Des recherches archéologiques récentes en Arabie ont dévoilé des informations significatives sur l'évolution historique et culturelle de la région grâce à l'étude des grottes et des tubes de lave, mettant en évidence les modes de vie anciens et l'importance mondiale du patrimoine archéologique de l'Arabie. Crédit : Projet Green Arabia
Les progrès récents de la recherche archéologique interdisciplinaire en Arabie ont révélé de nouvelles connaissances sur le développement et la progression historique des populations humaines régionales. Cette recherche a également mis en lumière les modèles changeants de changement culturel, de migration et d’adaptation aux variations environnementales.

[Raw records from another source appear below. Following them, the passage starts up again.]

(* ===== verification/DiskKernel.v ===== *)
(** * A concrete kernel with a disk

    Regular files in memory: opening makes or finds a file, a transfer moves at
    most a few bytes, and a list of signals says which calls are interrupted.  It
    meets the laws of a kernel and of a [Disk], so writing a file and reading it
    back evaluates, and the theorem about it applies. *)

From S2P Require Import Prelude Platform Objects Machine Scripted.
From S2P Require Import DiskSpec.

Record disk_state := mk_disk_state {
  files : disk;
  signals : list bool;
}.

(** The next transfer, interrupted or not. *)
Definition transferring {A} (k : disk_state) (f : disk_state -> sysret A * disk_state) : sysret A * disk_state :=
  match signals k with
  | true :: rest => (SysErr EINTR, mk_disk_state (files k) rest)
  | _ :: rest => f (mk_disk_state (files k) rest)
  | [] => f k
  end.

Definition disk_sys_open (k : disk_state) (path : list Z) (flags : Z) : sysret Z * disk_state :=
  let d := files k in
  let fd := next_address (dom (cursors d)) in
  if truncates flags then
    let i := default (next_address (dom (contents_of d))) (names d !! path) in
    (SysOk fd, mk_disk_state (mk_disk (<[path := i]> (names d)) (<[i := []]> (contents_of d))
                 (<[fd := (i, 0)]> (cursors d))) (signals k))
  else
    match names d !! path with
    | Some i => match contents_of d !! i with
        | Some _ => (SysOk fd, mk_disk_state (mk_disk (names d) (contents_of d) (<[fd := (i, 0)]> (cursors d))) (signals k))
        | None => (SysErr ENOENT, k)
        end
    | None => (SysErr ENOENT, k)
    end.

(** The file under a descriptor, and the position in it. *)
Definition under (d : disk) (fd : Z) : option (Z * Z * list Z) :=
  match cursors d !! fd with
  | Some (i, o) => c ← contents_of d !! i; Some (i, o, c)
  | None => None
  end.

Definition disk_sys_read (k : disk_state) (fd n : Z) : sysret (list Z) * disk_state :=
  if decide (n < 0) then (SysErr EINVAL, k)
  else transferring k (fun k =>
    match under (files k) fd with
    | None => (SysErr EBADF, k)
    | Some (i, o, c) =>
        let bytes := ztake (Z.min 2 n) (zdrop o c) in
        (SysOk bytes, mk_disk_state (mk_disk (names (files k)) (contents_of (files k))
                        (<[fd := (i, o + zlen bytes)]> (cursors (files k)))) (signals k))
    end).

Definition disk_sys_write (k : disk_state) (fd : Z) (data : list Z) : sysret Z * disk_state :=
  transferring k (fun k =>
    match under (files k) fd with
    | None => (SysErr EBADF, k)
    | Some (i, o, c) =>
        let bytes := ztake 3 data in
        (SysOk (zlen bytes), mk_disk_state (mk_disk (names (files k)) (<[i := overwrite c o bytes]> (contents_of (files k)))
                        (<[fd := (i, o + zlen bytes)]> (cursors (files k)))) (signals k))
    end).

Definition disk_sys_fstat (k : disk_state) (fd : Z) : sysret stat_t :=
  match under (files k) fd with
  | None => SysErr EBADF
  | Some (_, _, c) => sane_stat (SysOk (regular_file (zlen c)))
  end.

#[local] Instance disk_kernel : Kernel := {|
  kstate := disk_state;
  sys_open k path flags _ := disk_sys_open k path flags;
  sys_close k fd := mk_disk_state (mk_disk (names (files k)) (contents_of (files k)) (delete fd (cursors (files k)))) (signals k);
  sys_read := disk_sys_read;
  sys_write := disk_sys_write;
  sys_fstat k fd := (disk_sys_fstat k fd, k);
  sys_stat k _ := (SysErr ENOSYS, k);
  sys_lstat k _ := (SysErr ENOSYS, k);
  sys_fstatat k _ _ _ := (SysErr ENOSYS, k);
  sys_posix_fadvise k _ _ _ _ := (0, k);
  sys_mmap k _ _ _ _ _ := (SysErr ENOSYS, k);
  sys_munmap k _ _ := k;
  sys_madvise k _ _ _ := (SysErr ENOSYS, k);
  sys_getrandom k _ := (SysErr ENOSYS, k);
  sys_getdents64 k _ _ := (SysErr ENOSYS, k);
  sys_getcwd k _ := (SysErr ENOSYS, k);
  patience k := length (signals k);
|}.

#[export] Instance kernel_disk : Disk disk_kernel := files.

Definition disk_platform : Platform := {|
  platform_kernel := disk_kernel;
  platform_allocators := scripted_allocators;
  platform_core := reference_core;
|}.

(** ** Its laws *)

(** A transfer is either interrupted, at the cost of a signal, or made. *)
Lemma transferring_cases {A} k (f : disk_state -> sysret A * disk_state) r k' :
  transferring k f = (r, k') ->
  (r = SysErr EINTR /\ files k' = files k /\ (length (signals k') < length (signals k))%nat) \/
  exists k0, files k0 = files k /\ (length (signals k0) <= length (signals k))%nat /\ f k0 = (r, k').
Proof.
  unfold transferring. destruct (signals k) as [|[] rest] eqn:E; simpl.
  - intros Hf. right. exists k. by rewrite E.
  - intros [= <- <-]. left. simpl. split_and!; [done..|lia].
  - intros Hf. right. eexists. split; [|split; [|exact Hf]]; simpl; [done|lia].
Qed.

Lemma next_address_nonneg X : 0 <= next_address X.
Proof. unfold next_address. pose proof (foldr_max_nonneg (elements X)). lia. Qed.

Lemma disk_sys_read_cases k fd n r k' :
  disk_sys_read k fd n = (r, k') ->
  (length (signals k') <= length (signals k))%nat /\
  ((r = SysErr EINTR /\ files k' = files k /\ (length (signals k') < length (signals k))%nat) \/
   (exists e, r = SysErr e /\ e <> EINTR /\ files k' = files k) \/
   exists i o c, 0 <= n /\ under (files k) fd = Some (i, o, c) /\ r = SysOk (ztake (Z.min 2 n) (zdrop o c)) /\
     files k' = mk_disk (names (files k)) (contents_of (files k))
                  (<[fd := (i, o + zlen (ztake (Z.min 2 n) (zdrop o c)))]> (cursors (files k)))).
Proof.
  unfold disk_sys_read. case_decide; [intros [= <- <-]; split; [done|right; left; by eexists]|].
  intros [(-> & Hf & Hl)|(k0 & Hf & Hl & E)]%transferring_cases; [split; [lia|by left]|].
  destruct (under (files k0) fd) as [[[i o] c]|] eqn:Eu; injection E as <- <-; simpl; (split; [done|right]).
  - right. exists i, o, c. rewrite <- Hf. split_and!; [lia|done..].
  - left. by eexists.
Qed.

Lemma disk_sys_write_cases k fd data r k' :
  disk_sys_write k fd data = (r, k') ->
  (length (signals k') <= length (signals k))%nat /\
  ((r = SysErr EINTR /\ files k' = files k /\ (length (signals k') < length (signals k))%nat) \/
   (exists e, r = SysErr e /\ e <> EINTR /\ files k' = files k) \/
   exists i o c, under (files k) fd = Some (i, o, c) /\ r = SysOk (zlen (ztake 3 data)) /\
     files k' = mk_disk (names (files k)) (<[i := overwrite c o (ztake 3 data)]> (contents_of (files k)))
                  (<[fd := (i, o + zlen (ztake 3 data))]> (cursors (files k)))).
Proof.
  unfold disk_sys_write.
  intros [(-> & Hf & Hl)|(k0 & Hf & Hl & E)]%transferring_cases; [split; [lia|by left]|].
  destruct (under (files k0) fd) as [[[i o] c]|] eqn:Eu; injection E as <- <-; simpl; (split; [done|right]).
  - right. exists i, o, c. by rewrite <- Hf.
  - left. by eexists.
Qed.

Lemma disk_sys_open_spec k path flags r k' :
  disk_sys_open k path flags = (r, k') ->
  signals k' = signals k /\ (forall fd, r = SysOk fd -> 0 <= fd) /\
  disk_step (files k) (EvOpen path flags (sys_value r)) (files k').
Proof.
  destruct (next_address_fresh (dom (cursors (files k)))) as [_ Hfd%not_elem_of_dom].
  destruct (next_address_fresh (dom (contents_of (files k)))) as [_ Hi%not_elem_of_dom].
  pose proof (next_address_nonneg (dom (cursors (files k)))).
  unfold disk_sys_open. set (fd := next_address (dom (cursors _))) in *.
  destruct (truncates flags) eqn:Ht; [|repeat case_match]; intros [= <- <-]; simpl; (split; [done|split; [by intros ? [= <-]|]]);
    try done; (split; [done|]); rewrite Ht; eexists; split_and!; try done.
  destruct (names (files k) !! path) eqn:En; simpl; [by left|by right].
Qed.

Lemma disk_sys_fstat_size k fd s : disk_sys_fstat k fd = SysOk s -> 0 <= st_size s < 9223372036854775808.
Proof. unfold disk_sys_fstat, sane_stat. intros H. repeat case_match; simplify_eq; done. Qed.

#[local] Instance disk_kernel_laws : KernelLaws disk_kernel.
Proof.
  split; simpl; intros; simplify_eq; simpl; try lia; try done;
    repeat match goal with
    | H : disk_sys_read _ _ _ = _ |- _ =>
        apply disk_sys_read_cases in H as [? [(? & ? & ?)|[(? & ? & ? & ?)|(? & ? & ? & ? & ? & ? & ?)]]]
    | H : disk_sys_write _ _ _ = _ |- _ =>
        apply disk_sys_write_cases in H as [? [(? & ? & ?)|[(? & ? & ? & ?)|(? & ? & ? & ? & ? & ?)]]]
    | H : disk_sys_open _ _ _ = _ |- _ => apply disk_sys_open_spec in H as (? & ? & ?)
    end; simplify_eq; try done; try lia; eauto.
  - apply Nat.eq_le_incl. by f_equal.
  - rewrite zlen_ztake. lia.
  - rewrite zlen_ztake. pose proof (zlen_nonneg bs). lia.
  - destruct bs; [done|]. rewrite zlen_ztake, zlen_cons in *. pose proof (zlen_nonneg bs). lia.
  - by eapply disk_sys_fstat_size.
Qed.

#[export] Instance kernel_disk_laws : DiskLaws kernel_disk.
Proof.
  split; simpl; unfold disk_of, kernel_disk.
  - intros k path flags fm r k' H. by apply disk_sys_open_spec in H as (_ & _ & H).
  - done.
  - intros k fd n r k' H Hn.
    apply disk_sys_read_cases in H as [_ [(-> & -> & _)|[(e & -> & _ & ->)|(i & o & c & _ & Hu & -> & ->)]]]; [done..|].
    unfold under in Hu. destruct (cursors (files k) !! fd) as [[i' o']|]; [|done]. simpl in Hu.
    destruct (contents_of (files k) !! i') as [c'|] eqn:Hc; [|done]. simpl in Hu. simplify_eq.
    exists c. split_and!; [done| | |done].
    + by rewrite ztake_zlen_ztake.
    + intros E%(f_equal zlen). apply zlen_nil_inv. change (zlen (@nil Z)) with 0 in E.
      pose proof (zlen_nonneg (zdrop o c)). pose proof (zlen_ztake (Z.min 2 n) (zdrop o c)). lia.
  - intros k fd bs r k' H.
    apply disk_sys_write_cases in H as [_ [(-> & -> & _)|[(e & -> & _ & ->)|(i & o & c & Hu & -> & ->)]]]; [done..|].
    unfold under in Hu. destruct (cursors (files k) !! fd) as [[i' o']|]; [|done]. simpl in Hu.
    destruct (contents_of (files k) !! i') as [c'|] eqn:Hc; [|done]. simpl in Hu. simplify_eq.
    exists c. split; [done|]. by rewrite ztake_zlen_ztake.
  - intros k fd r k'. by intros [= _ <-].
  - by intros k fd o n a r k' [= _ <-].
Qed.

#[export] Instance disk_platform_laws : PlatformLaws disk_platform.
Proof. split; apply _. Qed.

(** ** Worlds *)

(** A disk with one file, and signals that interrupt some of the calls. *)
Definition small_disk : disk := mk_disk {[ [47; 97] := 1 ]} {[ 1 := [9; 9; 9] ]} ∅.

Definition disk_world (l : list bool) : @world disk_platform :=
  @mk_world disk_platform (mk_disk_state small_disk l) quiet_pool 0 ∅ [].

Malgré les défis posés par la préservation limitée des assemblages archéologiques et des vestiges organiques dans des environnements arides, ces découvertes remodèlent notre compréhension du riche patrimoine culturel de la région.
L’une de ces avancées, menée par le Centre australien de recherche sur l’évolution humaine (ARCHE) de l’Université Griffith, en collaboration avec des partenaires internationaux, provient de l’exploration de milieux souterrains, notamment de grottes et de tubes de lave, qui restent des réservoirs d’abondance archéologique largement inexploités en Arabie.
Grâce à des fouilles et des analyses méticuleuses, les chercheurs ont découvert une multitude de preuves à Umm Jirsan, allant du Néolithique au Chalcolithique/Âge du Bronze (il y a environ 10 000 à 3 500 ans).
Aperçu de la vie arabe antique
« Nos découvertes à Umm Jirsan offrent un rare aperçu de la vie des anciens peuples d'Arabie, révélant des phases répétées d'occupation humaine et mettant en lumière les activités pastorales qui prospéraient autrefois dans ce paysage », a déclaré le Dr Mathew Stewart, chercheur principal et chercheur. Chercheur à ARCHE. « Ce site a probablement servi de point de passage crucial le long des routes pastorales, reliant les principales oasis et facilitant les échanges culturels et le commerce. »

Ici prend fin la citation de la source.